(** [CMD_INIT_GRANT] to the brokers directly below *)
Definition grant_initialization : M unit :=
  let* local := gets global_broker_id_local in
  modifies (fun b => b <| brokerState := BState.operating |>);;
  broadcast (newMessage cmd_init_grant <| source_id := local |>);;
  tc_ enteringExecMode;;
  check_exec_entry.

Definition missing_message (action : action_t) (local : global_broker_id) : ActionMessage :=
  newMessage action <| source_id := local |> <| messageID := connection_failure |>.

Definition executeInitializationOperations : M unit :=
  checkDependencies;;
  let* b := gets (fun b => b) in
  let unknown := unknownHandles b in
  let local := global_broker_id_local b in
  if hasUnknowns unknown && hasNonOptionalUnknowns unknown && hasRequiredUnknowns unknown then
    let* eMiss := notify_missing "Unable to connect to required " (missing_message cmd_error local)
                    (processRequiredUnknowns unknown) in
    broadcast (eMiss <| payload := "Missing required connections" |>
                     <| dest_handle := InterfaceHandle.invalid |>);;
    sendDisconnect;;
    addActionMessage (newMessage cmd_stop)
  else
    (if hasUnknowns unknown && hasNonOptionalUnknowns unknown then
       notify_missing "Unable to connect to " (missing_message cmd_warning local)
         (processNonOptionalUnknowns unknown);; skip
     else skip);;
    grant_initialization.

(** ** Disconnection of a part *)

Definition disconnectBroker (p : nat) : M unit :=
  set_broker p (fun brk => brk <| BrkInfo.isDisconnected := true |>);;
  let* b := gets (fun b => b) in
  if BState.lt (brokerState b) BState.operating && isRootc b then
    let* brk := broker_at p in
    let id := BrkInfo.global_id brk in
    broadcast (newMessage cmd_broadcast_disconnect <| source_id := id |>);;
    set_unknown (clearFederateUnknowns id);;
    if negb (BrkInfo._core brk) then
      for_brokers (fun _ subbrk =>
        when ((BrkInfo.parent subbrk =? id) && BrkInfo._core subbrk)
          (set_unknown (clearFederateUnknowns (BrkInfo.global_id subbrk))))
    else skip
  else skip.
(* ===== verification/BrokerCommands.v ===== *)
(** * A broker: commands

    Models [processPriorityCommand] and [processCommand] of
    [src/helics/core/CoreBroker.cpp] and the queue of
    [src/helics/core/BrokerBase.cpp].  A command that the code changes before it
    passes it on is shadowed here.  Each case of the two functions is a
    definition of its own. *)

From S2P Require Import Prelude BrokerBase StateMonad HTime Identifiers DualVector JsonBuilder TimeDependencies TimeCoordinator ForwardingTimeCoordinator HandleManager UnknownHandleManager CoreTypes CoreBroker BrokerInterfaces BrokerControl BrokerQueries Wire ActionMessage.
Import Basic (BasicHandleInfo) Kind (handle_type) FedInfo (BasicFedInfo) BrkInfo (BasicBrokerInfo) Brk Links Control Queries.

Module Commands.
Section Commands.
Context `{Platform} {C : Type -> Type} `{DualVector C} `{JsonLib}.
Context (fmt_format : string -> list string -> string) (generateLocalAddressString : string).
Context (iterate : gmap string string -> list (string * string)).

Local Abbreviation M := (Brk.M C).

(** ** Registration of federates and brokers *)

Definition keep_early (command : ActionMessage) : M unit :=
  modifies (fun b => b <| earlyMessages ::= fun l => l ++ [command] |>).

Definition delay (command : ActionMessage) : M unit :=
  modifies (fun b => b <| delayTransmitQueue ::= fun q => q ++ [copy_construct command] |>).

################

REQUIRED WORK: The line above containing "Context (fmt_format : string", the line containing "modifies (fun b => b <| earlyMessages", and every line between them are to be transcribed exactly; no other line is wanted.

YOUR RESPONSE:
Context (fmt_format : string -> list string -> string) (generateLocalAddressString : string).
Context (iterate : gmap string string -> list (string * string)).

Local Abbreviation M := (Brk.M C).

(** ** Registration of federates and brokers *)

Definition keep_early (command : ActionMessage) : M unit :=
  modifies (fun b => b <| earlyMessages ::= fun l => l ++ [command] |>).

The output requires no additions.